The meaning of ‘gig’ in The Oxford Encyclopedic English Dictionary is -- a light two-wheeled one-horse carriage for rowing or sailing ; a rowing boat specially for racing/an engagement of entertainer, specially of musicians to play jazz or dance music, usually for a single appearance/a kind of fishing spear. Racing (rushing to deliver) and engagement for a single appearance (short-term contract) –- this part of the meaning provides a connect with a gig economy worker’s job. Gig, in one backgrounder, is also described as an acronym, an abbreviation or a slang word.

Sahu pointed out that the work conditions in this kind of job market are such that there is need to organise all these workers – food delivery, e-commerce suppliers, app-based cab drivers etc.

In West Bengal, the total membership of CITU unions currently stands at between 14 and 15 lakh. “There has been an erosion in our strength because of the disruptive activity of the labour arm of the ruling Trinamool Congress,” said Sahu, alleging that “their workers forcibly occupied offices of our unions, organised defections from our unions and set up unions in sectors where earlier we had a dominating presence”.

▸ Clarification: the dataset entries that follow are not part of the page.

Lemma note_of_output_cases txid bh i script v : let seed := note_seed bh txid i in
  match note_of_output blake2b_64 blake2b_32 txid bh i script v with
  | Ok n => mintable seed script v n
  | Err _ => (∀ n, ¬ mintable seed script v n) ∧ ¬ seedless seed script
  | Panic => seedless seed script
  end.
Proof.
  intros seed. unfold note_of_output. destruct (length script <? 43)%nat eqn:El.
  { split; [|intros [Hl _]; apply Nat.ltb_lt in El; lia]. intros n (c & cmx & _ & Hp & _). unfold payable in Hp. by rewrite El in Hp. }
  fold seed. destruct (rho_canonical (blake2b_64 RHO_PERSONAL seed)) as [r Hr]. fold (rho_bytes seed) in Hr. pose proof (derive_desc_cases (take 43 script) seed) as Hd. revert Hd.
  generalize (derive_coinbase_note_desc blake2b_64 blake2b_32 (take 43 script) seed). intros x [(c & Hc & ->)|[Hn ->]]; cbn [mbind res_bind map_err]; [|split; [by apply Nat.ltb_ge|done]].
  assert (payable seed c script v = match from_raw_address_bytes (take 43 script) with
    | Some a => match seed_from_bytes (candidate blake2b_32 seed (Z.of_nat c)) r with Some s => note_commitment_of a v r s | None => None end | None => None end) as Hp
    by (unfold payable; rewrite El, Hr; done).
  assert (∀ e : NotesError, payable seed c script v = None → (∀ n, ¬ mintable seed script v n) ∧ ¬ seedless seed script) as Hnone.
  { intros _ Hno. split; [|intros [_ Hn]; destruct Hc as (Hv & Hb & _); exact (Hn c Hb Hv)].
    intros n (c' & cmx & Hc' & Hp' & _). rewrite <- (first_counter_unique _ _ _ Hc Hc') in Hp'. congruence. }
  unfold coinbase_note, coinbase_note_commitment. cbn [recipient rho rseed]. rewrite Hr. destruct (from_raw_address_bytes (take 43 script)) as [a|]; [|by apply (Hnone BadPayoutAddress)].
  cbn [ok_or mbind res_bind]. destruct (seed_from_bytes _ r) as [s|]; [|by apply (Hnone BadPayoutAddress)]. cbn [ok_or mbind res_bind].
  destruct (note_commitment_of a v r s) as [cmx|] eqn:Ec; [|by apply (Hnone BadPayoutAddress)]. by exists c, cmx.
Qed.

(** The outputs of a coinbase, from index [i]: every one gives its note, or the first that does not decides. *)
Definition minted_notes (bh : option bytes) (txid : bytes) (i : nat) (outs : list (bytes * Z)) (ns : list CoinbaseNote) : Prop :=
  length ns = length outs ∧ ∀ k script v n, outs !! k = Some (script, v) → ns !! k = Some n → mintable (note_seed bh txid (i + k)) script v n.
Definition mint_stops (bh : option bytes) (txid : bytes) (i : nat) (outs : list (bytes * Z)) : Prop :=
  ∃ k script v ns, outs !! k = Some (script, v) ∧ seedless (note_seed bh txid (i + k)) script ∧ minted_notes bh txid i (take k outs) ns.

Lemma minted_notes_cons bh txid i script v outs n ns :
  minted_notes bh txid i ((script, v) :: outs) (n :: ns) ↔ mintable (note_seed bh txid i) script v n ∧ minted_notes bh txid (S i) outs ns.
Proof.
  split.
  - intros [Hl H]. split; [rewrite <- (Nat.add_0_r i); by apply (H 0%nat)|]. split; [cbn in Hl; lia|]. intros k sc w m Ho Hm.
    replace (S i + k)%nat with (i + S k)%nat by lia. by apply (H (S k)).
  - intros [Hn [Hl H]]. split; [cbn; lia|]. intros [|k] sc w m Ho Hm; cbn in Ho, Hm; [rewrite Nat.add_0_r; by simplify_eq|].
    replace (i + S k)%nat with (S i + k)%nat by lia. by apply (H k).
Qed.
Lemma minted_notes_nil bh txid i ns : minted_notes bh txid i [] ns ↔ ns = [].
Proof. split; [intros [Hl _]; by apply nil_length_inv|intros ->; by split]. Qed.
Lemma minted_notes_inv bh txid i script v outs ns : minted_notes bh txid i ((script, v) :: outs) ns →
  ∃ n ns', ns = n :: ns' ∧ mintable (note_seed bh txid i) script v n ∧ minted_notes bh txid (S i) outs ns'.
Proof. destruct ns as [|n ns]; [by intros [[=] _]|]. intros [Hn Hr]%minted_notes_cons. by exists n, ns. Qed.
Lemma mint_stops_cons bh txid i script v outs :
  mint_stops bh txid i ((script, v) :: outs) ↔
  seedless (note_seed bh txid i) script ∨ (∃ n, mintable (note_seed bh txid i) script v n) ∧ mint_stops bh txid (S i) outs.
Proof.
  split.
  - intros ([|k] & sc & w & ns & Ho & Hs & Hm); cbn in Ho; [left; rewrite Nat.add_0_r in Hs; by simplify_eq|right].
    cbn [take] in Hm. apply minted_notes_inv in Hm as (n & ns' & -> & Hn & Hm). split; [by exists n|]. exists k, sc, w, ns'. by replace (S i + k)%nat with (i + S k)%nat by lia.
  - intros [Hs|[[n Hn] (k & sc & w & ns & Ho & Hs & Hm)]].
    + exists 0%nat, script, v, []. rewrite Nat.add_0_r. split; [done|]. split; [done|]. by apply minted_notes_nil.
    + exists (S k), sc, w, (n :: ns). replace (i + S k)%nat with (S i + k)%nat by lia. split; [done|]. split; [done|]. cbn [take]. by apply minted_notes_cons.
Qed.
Lemma notes_loop_cases txid bh outs : ∀ i,
  match notes_loop blake2b_64 blake2b_32 txid bh i outs with
  | Ok ns => minted_notes bh txid i outs ns ∧ ¬ mint_stops bh txid i outs
  | Err _ => (∀ ns, ¬ minted_notes bh txid i outs ns) ∧ ¬ mint_stops bh txid i outs
  | Panic => (∀ ns, ¬ minted_notes bh txid i outs ns) ∧ mint_stops bh txid i outs
  end.
Proof.
  induction outs as [|[script v] outs IH]; intros i; cbn [notes_loop].
  { split; [by apply minted_notes_nil|]. by intros ([|k] & sc & w & ns & [=] & _). }
  pose proof (note_of_output_cases txid bh i script v) as Hn. cbv zeta in Hn. destruct (note_of_output _ _ _ _ _ _ _) as [n|e|]; cbn [mbind res_bind].
  - specialize (IH (S i)). destruct (notes_loop _ _ _ _ _ _) as [ns|e|]; cbn [mbind res_bind]; destruct IH as [H1 H2];
      split; try (intros ns' (? & ? & _ & _ & Hm)%minted_notes_inv; by eapply H1);
      try (intros [Hs|[_ Hs]]%mint_stops_cons; [by eapply mintable_seed|done]).
    + by apply minted_notes_cons.
    + apply mint_stops_cons. right. eauto.
  - destruct Hn as [Hn Hs]. split; [intros ns (n & ? & _ & Hm & _)%minted_notes_inv; exact (Hn n Hm)|].
    intros [Hs'|[[n Hm] _]]%mint_stops_cons; [done|exact (Hn n Hm)].
  - split; [intros ns (n & ? & _ & Hm & _)%minted_notes_inv; by eapply mintable_seed|]. apply mint_stops_cons. by left.
Qed.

Closure of factories is also a big reason for the decline in trade union membership, to the current level from over 19 lakh in the past five years or so, Sahu added.

However, the Bengal secretary of CITU is hopeful that they should be able to retrieve their membership strength gradually because organisationally it was better placed to attract “non-unionised” workers in the gig economy, where the situation has been going from bad to worse.